Phosa was discussing the party's decision to call for Mbeki to step down, shortly before the outgoing president was due to make a live address to the nation on his imminent resignation.
Mbeki convened a special cabinet meeting on Sunday afternoon at which he was expected to call on members of government to stay in office in the interests of stability.
Phosa denied the party was trying to oust members of the cabinet, after speculation key players such as Finance Minister Trevor Manuel and Deputy President Phumzile Mlambo-Ngcuka would also hand in their resignation.
"No we want them to stay. We are very happy if they stay and we do these things together. We really want stability and we want them to stay."
It is widely expected that parliamentary speaker Baleka Mbete will take over as interim president until elections in April 2009.
Phosa said the call for Mbeki to resign was not an act of retribution, but a bid to unite the party behind one leader ahead of polls next year.
"We have done an assessment of what the problems are," said Mathews Phosa.
"It is internal stability and what will take us forward to the elections with the whole of the ANC behind one leader (party president Jacob) Zuma," he added.
Phosa denied the party decision was an act of political revenge against Mbeki.
"We are entitled to change leadership at anytime, it has got nothing to do with retribution, the masses out there are not stupid, they do know that there have been problems for some time. We want to propel the nation forward.

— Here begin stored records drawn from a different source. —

Lemma chunk_at base P x :
  tiles_from base P.*1 -> base <= x < end_of base P ->
  exists n, (n, arrival P x) ∈ P /\ seq n <= x < stop n.
Proof.
  revert base. induction P as [|[n t] P IH]; intros base Ht Hx.
  { unfold end_of, zlen in Hx. cbn in Hx. lia. }
  rewrite end_of_cons in Hx. rewrite fmap_cons in Ht. destruct Ht as (Hs & _ & Ht). cbn [fst] in *.
  cbn [arrival]. destruct (Z.ltb_spec x (stop n)).
  - exists n. split; [by left|lia].
  - destruct (IH (stop n) Ht) as (n' & Hin & Hx'); [unfold stop in *; rewrite Hs in *; lia|].
    exists n'. split; [by right|done].
Qed.

Lemma arrival_app base P Q x :
  tiles_from base P.*1 -> base <= x < end_of base P -> arrival (P ++ Q) x = arrival P x.
Proof.
  revert base. induction P as [|[n t] P IH]; intros base Ht Hx.
  { unfold end_of, zlen in Hx. cbn in Hx. lia. }
  rewrite end_of_cons in Hx. rewrite fmap_cons in Ht. destruct Ht as (Hs & _ & Ht). cbn [fst] in *.
  cbn [app arrival]. destruct (Z.ltb_spec x (stop n)); [done|].
  apply (IH (stop n) Ht). unfold stop in *. rewrite Hs in *. lia.
Qed.

Lemma tiles_members base P n t :
  tiles_from base P.*1 -> (n, t) ∈ P -> base <= seq n < stop n /\ stop n <= end_of base P.
Proof.
  intros Ht Hin. pose proof (tiles_inside _ _ Ht) as Hf. rewrite Forall_forall in Hf.
  apply Hf, list_elem_of_fmap. by exists (n, t).
Qed.

(** The time found for a position is that of its chunk. *)
Lemma known_floor base P (ts : T) q x :
  tiles_from base P.*1 -> known P ts q -> base <= x < end_of base P -> q <= x ->
  exists k, tm_Floor ts x = Some (k, arrival P x).
Proof.
  intros Ht [H1 H2] Hx Hq. destruct (chunk_at base P x Ht Hx) as (n & Hin & Hn).
  exists (seq n). apply tm_floor_some. split; [apply H2; [done|lia]|]. split; [lia|].
  intros i [v Hv] Hi. destruct (H1 i v Hv) as (n' & Hin' & <-).
  assert (n ∈ P.*1) by (apply list_elem_of_fmap; by exists (n, arrival P x)).
  assert (n' ∈ P.*1) by (apply list_elem_of_fmap; by exists (n', v)).
  destruct (tiles_members base P n' v Ht Hin') as [? _].
  destruct (tiles_apart _ _ n n' Ht) as [->|[?|?] ]; [done..|lia|lia|lia].
Qed.
Lemma two_connections_reachable : rtc (mstep 0) InitConnManager two_connections.
Proof.
  eapply rtc_l; [|eapply rtc_l; [|apply rtc_refl] ].
  - eapply (m_connect 0 _ (connect_event 80 100)); [done| |by vm_compute].
    intros el ex cs Hk. by vm_compute in Hk.
  - eapply (m_connect 0 _ (connect_event 90 200)); [done| |by vm_compute].
    intros el ex cs Hk Hel [Hf _ _]. injection Hk as <-. injection Hel as <-. cbn [prevConn app] in Hf.
    apply Forall2_cons_inv_l in Hf as (c & cs' & [= <-] & ->%Forall2_nil_inv_l & ->). by repeat constructor.
Qed.


(** The connection to port 80 is closed, and the descriptor is used for port 80 again. *)
Definition closed_first : example_store := close_conn 0 two_connections.

Lemma reused_address_forgotten_witness :
  exists s', connects 0 (connect_event 80 300) closed_first = Ret s' /\
    connMap s' !! (5 * 4294967296 + 7) = Some 2%nat /\
    ConnectionMap s' !! (extractSockKeys (connection_of 0 (connect_event 80 300)
      : connection (T := gmap Z Z) (P := unit) (M := MysqlPacket))).1 = None.
Proof.
  eapply (reused_address_forgotten 0 closed_first (connect_event 80 300) 1%nat _ 0%nat 0%nat);
    [|reflexivity..].
  apply wf_set; [|by apply (reachable_wf 0), two_connections_reachable].
  intros c _. by split_and!.
Defined.

(** From plaintext to ciphertext.  On an encrypted connection, when the SSL events
    whose plaintext starts within a message name consecutive ciphertext, the positions
    that are looked up for the message are those of that ciphertext, from its first
    byte to its last, and the times of the system calls and packets found there count. *)
Theorem ssl_wire_range (c : connection (T := T) (P := P) (M := M)) (egress : bool) (m : M) (start : Z)
    (Hssl : ssl (stream c) = true)
    (Hsorted : ssl_sorted (ssl_list (negb egress) (StreamEvents (stream c))))
    (Hrange : 0 <= MsgSeq m /\ 0 <= ByteSize m /\ MsgSeq m + ByteSize m < 18446744073709551616) :
  let es := filter (fun e => MsgSeq m <= Seq e < MsgSeq m + ByteSize m)
              (ssl_list (negb egress) (StreamEvents (stream c))) in
  es <> [] -> ciphertext_tiles start es -> 0 <= start -> start + ciphertext_len es < 9223372036854775808 ->
  wire_range c egress m = (start, ciphertext_len es) /\ isKernEvtCanMatchSslEvt es = true.
Proof.
  intros es Hne Ht Hs Hr.
  assert (Hes : FindSslEventsBySeqAndLen (StreamEvents (stream c)) (if egress then SSL_OUT else SSL_IN) (MsgSeq m) (ByteSize m) = es).
  { unfold FindSslEventsBySeqAndLen. rewrite (u64_small (ByteSize m)), u64_small by lia.
    unfold es, ssl_list in *. destruct egress; cbn [negb] in *; by apply find_ssl_filter. }
  unfold wire_range. rewrite Hssl, Hes. split; [by apply getKernSeqAndLen_tiles|].
  clear -Ht. clearbody es. revert start Ht. induction es as [|e es IH]; intros start Ht; [done|]. destruct Ht as (_ & Hl & Ht). cbn.
  rewrite (proj2 (Z.eqb_neq _ 0)) by lia. by apply (IH _ Ht).
Qed.

End Encrypted.

(** ** Examples *)

Definition example_connection : Type := connection (T := gmap Z Z) (P := unit) (M := MysqlPacket).

(** A client's connection, a query of 10 bytes written by two calls in one packet, and a
    response of 20 bytes read by one call. *)
Definition client_connection : example_connection :=
  connection_of 0 (connect_event 80 100) <| stream ::= fun s => s <| Role := kRoleClient |> |>.

Definition call (st : step_t) (sq len ts : Z) : kern_evt :=
  kern_evt_zero <| ke_step := st |> <| ke_seq := sq |> <| ke_len := len |> <| ke_ts := ts |> <| ke_ts_delta := 30 |>.

Definition query_events : list kern_evt :=
  [call SYSCALL_IN 1 20 5000; call SYSCALL_OUT 5 6 2000; call DEV_OUT 1 10 2100; call SYSCALL_OUT 1 4 1000;
   call DEV_IN 1 20 4000; call SYSCALL_OUT 11 3 9000].

Definition query_record : Record_ MysqlPacket :=
  mk_Record (mk_MysqlPacket (mk_FrameBase 1000 10 1) 0 [] 0 true) (mk_MysqlPacket (mk_FrameBase 5030 20 1) 1 [] 0 false).

Lemma query_events_fit : fits_in client_connection query_events.
Proof.
  split; [done|done|done| | |].
  - repeat (apply Forall_cons_2; [by vm_compute|]). apply Forall_nil_2.
  - apply (bool_decide_unpack _). by vm_compute.
  - intros st. unfold zlen. pose proof (length_filter (fun e => ke_step e = st) query_events) as Hl.
    change (length query_events) with 6%nat in Hl. change (maxLen _) with 300. unfold of_step. lia.
Qed.



(** An encrypted query of 300 bytes, written by two SSL calls, whose ciphertext has the
    positions 1 to 358. *)
Definition encrypted_connection : example_connection :=
  client_connection <| stream ::= fun s => s <| ssl := true |> <| StreamEvents ::= fun e => e <| sslOutEvents :=
    [mk_SslEvent 1 1 200 229 1000 10 SSL_OUT; mk_SslEvent 201 230 100 129 1100 10 SSL_OUT] |> |> |>.

Lemma ssl_wire_range_witness :
  wire_range encrypted_connection true (mk_MysqlPacket (mk_FrameBase 1000 300 1) 0 [] 0 true) = (1, 358).
Proof.
  destruct (ssl_wire_range encrypted_connection true (mk_MysqlPacket (mk_FrameBase 1000 300 1) 0 [] 0 true) 1) as [E _];
    [reflexivity|by repeat constructor|by vm_compute|by vm_compute|by vm_compute|lia|by vm_compute|exact E].
Defined.
(** Who sent a message: known, or guessed by whether it starts with a command. *)
Definition redis_is_request (messageType : MessageType) (m : RedisMessage) : bool :=
  match messageType with
  | Request => true
  | Response => false
  | Unknown => redis_isReq m && negb (bool_decide (command m = []))
  end.

Definition redis_ParseStream (sb : StreamBuffer T) (messageType : MessageType) : go (ParseResult RedisMessage) :=
  match Head sb with
  | None => Panic
  | Some head =>
    let seq := LeftBoundary head in
    let '(ts, ok) := FindTimestampBySeq sb seq in
    r ← ParseMessage (2 * length (buf head) + 1) ts seq (NewBinaryDecoder (buf head));
    match r with
    | inl NotFound | inl ResourceNotAvailble => Ret (just NeedsMoreData)
    | inl InvalidArgument => Ret (just Invalid)
    | inr (m, _) =>
      let frame := mk_FrameBase (timestampNs (redis_frame m)) (byteSize (redis_frame m)) seq in
      let m := mk_RedisMessage frame (payload m) (command m) (redis_is_request messageType m) (status m) in
      Ret (mk_ParseResult (if ok then Success else Ignore) [m] (ByteSize m))
    end
  end.

#[global] Instance redis_parser : ProtocolStreamParser T unit RedisMessage := {|
  ParseStream s sb mt := r ← redis_ParseStream sb mt; Ret (r, s);
  FindBoundary _ sb mt start := redis_FindBoundary sb mt start;
|}.

End Parser.

#[export] Instance redis_matcher : MessageMatcher unit RedisMessage := {|
  Match p reqs resps := let '(records, reqs, resps) := match_stream_0 reqs resps in Ret (records, reqs, resps, p);
|}.

(** ** The filter *)

Record RedisFilter := mk_RedisFilter {
  TargetCommands : list (list Z);
  TargetKeys : list (list Z);
  KeyPrefix : list Z;
}.

Definition extractKeyFromPayLoad (m : RedisMessage) : list Z :=
  let spaceIdx := string_index (payload m) [32] in
  if spaceIdx =? -1 then payload m else take (Z.to_nat spaceIdx) (payload m).

(** [len(l) == 0 || slices.Index(l, x) != -1] *)
Definition unless_listed (l : list (list Z)) (x : list Z) : bool := bool_decide (l = []) || bool_decide (x ∈ l).

Definition redis_filter (r : RedisFilter) : ProtocolFilter RedisMessage := {|
  Filter req _ :=
    match req with
    | None => false
    | Some redisReq =>
      let firstKey := extractKeyFromPayLoad redisReq in
      unless_listed (TargetCommands r) (command redisReq) && unless_listed (TargetKeys r) firstKey &&
      (bool_decide (KeyPrefix r = []) || bool_decide (take (length (KeyPrefix r)) firstKey = KeyPrefix r))
    end;
  FilterByProtocol p := bool_decide (p = kProtocolRedis);
  FilterByRequest := negb (bool_decide (TargetCommands r = [])) || negb (bool_decide (TargetKeys r = [])) ||
    negb (bool_decide (KeyPrefix r = []));
  FilterByResponse := false;
|}.

(** ** Every run of a decoding function *)

(** From [d] to [d'] at least [k] bytes were read. *)
Definition advances (k : Z) (d d' : BinaryDecoder) : Prop :=
  exists n, k <= n /\ readBytes d' = readBytes d + n /\ zlen (dec_str d) = n + zlen (dec_str d').

(** [m] returns at [d], and a value only after at least [k] bytes. *)
Definition reads_at_least {A} (k : Z) (m : dec A) (d : BinaryDecoder) : Prop :=
  exists r, m d = Ret r /\ forall a d', r = inr (a, d') -> advances k d d'.

Lemma reads_bind {A B} j k (m : dec A) (f : A -> dec B) d :
  reads_at_least j m d -> (forall a d', advances j d d' -> reads_at_least k (f a) d') ->
  reads_at_least (j + k) (m ≫= f) d.
Proof.
  intros (r & E & Hr) Hf. unfold reads_at_least, mbind, dec_bind. rewrite E, go_bind_ret.
  destruct r as [e|[a d1] ]; [by eexists|]. specialize (Hr a d1 eq_refl).
  destruct (Hf a d1 Hr) as (r' & E' & Hr'). exists r'. split; [done|]. intros b d' ->.
  destruct Hr as (n1 & ? & ? & ?), (Hr' b d' eq_refl) as (n2 & ? & ? & ?). exists (n1 + n2). lia.
Qed.
(* ===== verification/MysqlMatch.v ===== *)
(** * Requests and responses of MySQL

    [Match] of [src/agent/protocol/mysql/mysql.go] takes the packets of a connection apart
    into commands and their responses; the handlers of
    [src/agent/protocol/mysql/handler.go], with the readers of
    [src/agent/protocol/mysql/utils.go], interpret the packets of a response and keep the
    prepared statements of the connection.

    - A record holds pointers that may be nil: [option].
    - [record.Req = &( *req )] is the packet of the queue itself, so that what
      [HandleStmtExecuteRequest] and [HandleStmtCloseRequest] write into [record.Req] they
      write into the queue: the packet as it is afterwards is a result of
      [processPackets].
    - The decimal text of a float parameter is made of the address of the buffer and not of
      its bytes ([LEndianBytesToFloat]): [float_text].
    - [Fatalf] ends the program; it is [Panic] here.  Logging is left out, except for the
      slice [reqPacket.msg[1:]] that one message takes. *)

From stdpp Require Import gmap list strings.
From Stdlib Require Import ZArith Lia.
From S2P Require Import Prelude.
From S2P Require Import Types.
From S2P Require Import GoBase.
From S2P Require Import StreamBuffer.
From S2P Require Import Protocol.
From S2P Require Import Mysql.
From S2P Require Import Records.
From S2P Require Import Redis.
From S2P Require Import RocketMQ.
Local Open Scope Z_scope.
Local Open Scope model_scope.

(** ** Integers and strings in a packet *)

(** [LEndianBytesToKInt[T]] for a signed type of [size] bytes. *)
Definition LEndianBytesTo (size : Z) (wrap : Z -> Z) (buf : list Z) (nBytes : Z) : Z :=
  if nBytes >? size then 0
  else if zlen buf <? nBytes then 0
  else foldl (fun result b => wrap (Z.lor (wrap b) (wrap (Z.shiftl result 8)))) 0 (rev (take (Z.to_nat nBytes) buf)).

Definition kResultsetRowNullPrefix : Z := 251.
Definition kLencIntPrefix2b : Z := 252.
Definition kLencIntPrefix3b : Z := 253.
Definition kLencIntPrefix8b : Z := 254.

(** The value and whether there is one, and the new offset. *)
Definition processLengthEncodedInt (s : list Z) (offset : Z) : go (option Z * Z) :=
  if decide (s = []) then Ret (None, offset)
  else
    s ← slice_from s offset;
    match s with
    | [] => Ret (None, offset)
    | b :: rest =>
      let prefixed n :=
        if zlen rest <? n then (None, offset) else (Some (LEndianBytesTo 8 s64 rest n), offset + 1 + n) in
      Ret (if b =? kResultsetRowNullPrefix then (Some 0, offset + 1)
           else if b =? kLencIntPrefix2b then prefixed 2
           else if b =? kLencIntPrefix3b then prefixed 3
           else if b =? kLencIntPrefix8b then prefixed 8
           else (Some (LEndianBytesTo 8 s64 s 1), offset + 1))
    end.

Definition DissectInt (size : Z) (wrap : Z -> Z) (msg : list Z) (offset length : Z) : go (option Z * Z) :=
  if zlen msg <? offset + length then Ret (None, offset)
  else s ← slice_from msg offset; Ret (Some (LEndianBytesTo size wrap s length), offset + length).
Lemma execute_without_parameters_panics_witness :
  mysql_Match (fun _ => []) (mk_State {[7 := now_statement]} true) {[0 := [execute_request]]} {[0 := []]} = Panic.
Proof.
  apply (execute_without_parameters_panics (fun _ => []) (mk_State {[7 := now_statement]} true) {[0 := [execute_request]]} {[0 := []]}
    execute_request [] [7; 0; 0; 0; 0; 1; 0; 0; 0] now_statement).
  - reflexivity.
  - by eexists.
  - reflexivity.
  - vm_compute. reflexivity.
  - vm_compute. reflexivity.
  - reflexivity.
Defined.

"We need to move on with the business of the people and ensure the nation moves on ... we should reconcile and heal from this and move on to the future."
Jacob Zuma, South Africa's ruling party chief and Mbeki's political rival, had been scheduled to appear on the same current affairs programme, but he pulled out at the last minute.
Mbeki, 66, who succeeded Nelson Mandela as president in June 1999, had been under pressure since a September 12 court ruling threw out a corruption case against Zuma.
The judge appeared to suggest that Zuma's claims that there had been political pressure to pursue the case against him had some foundation -- an allegation that the president's office denied.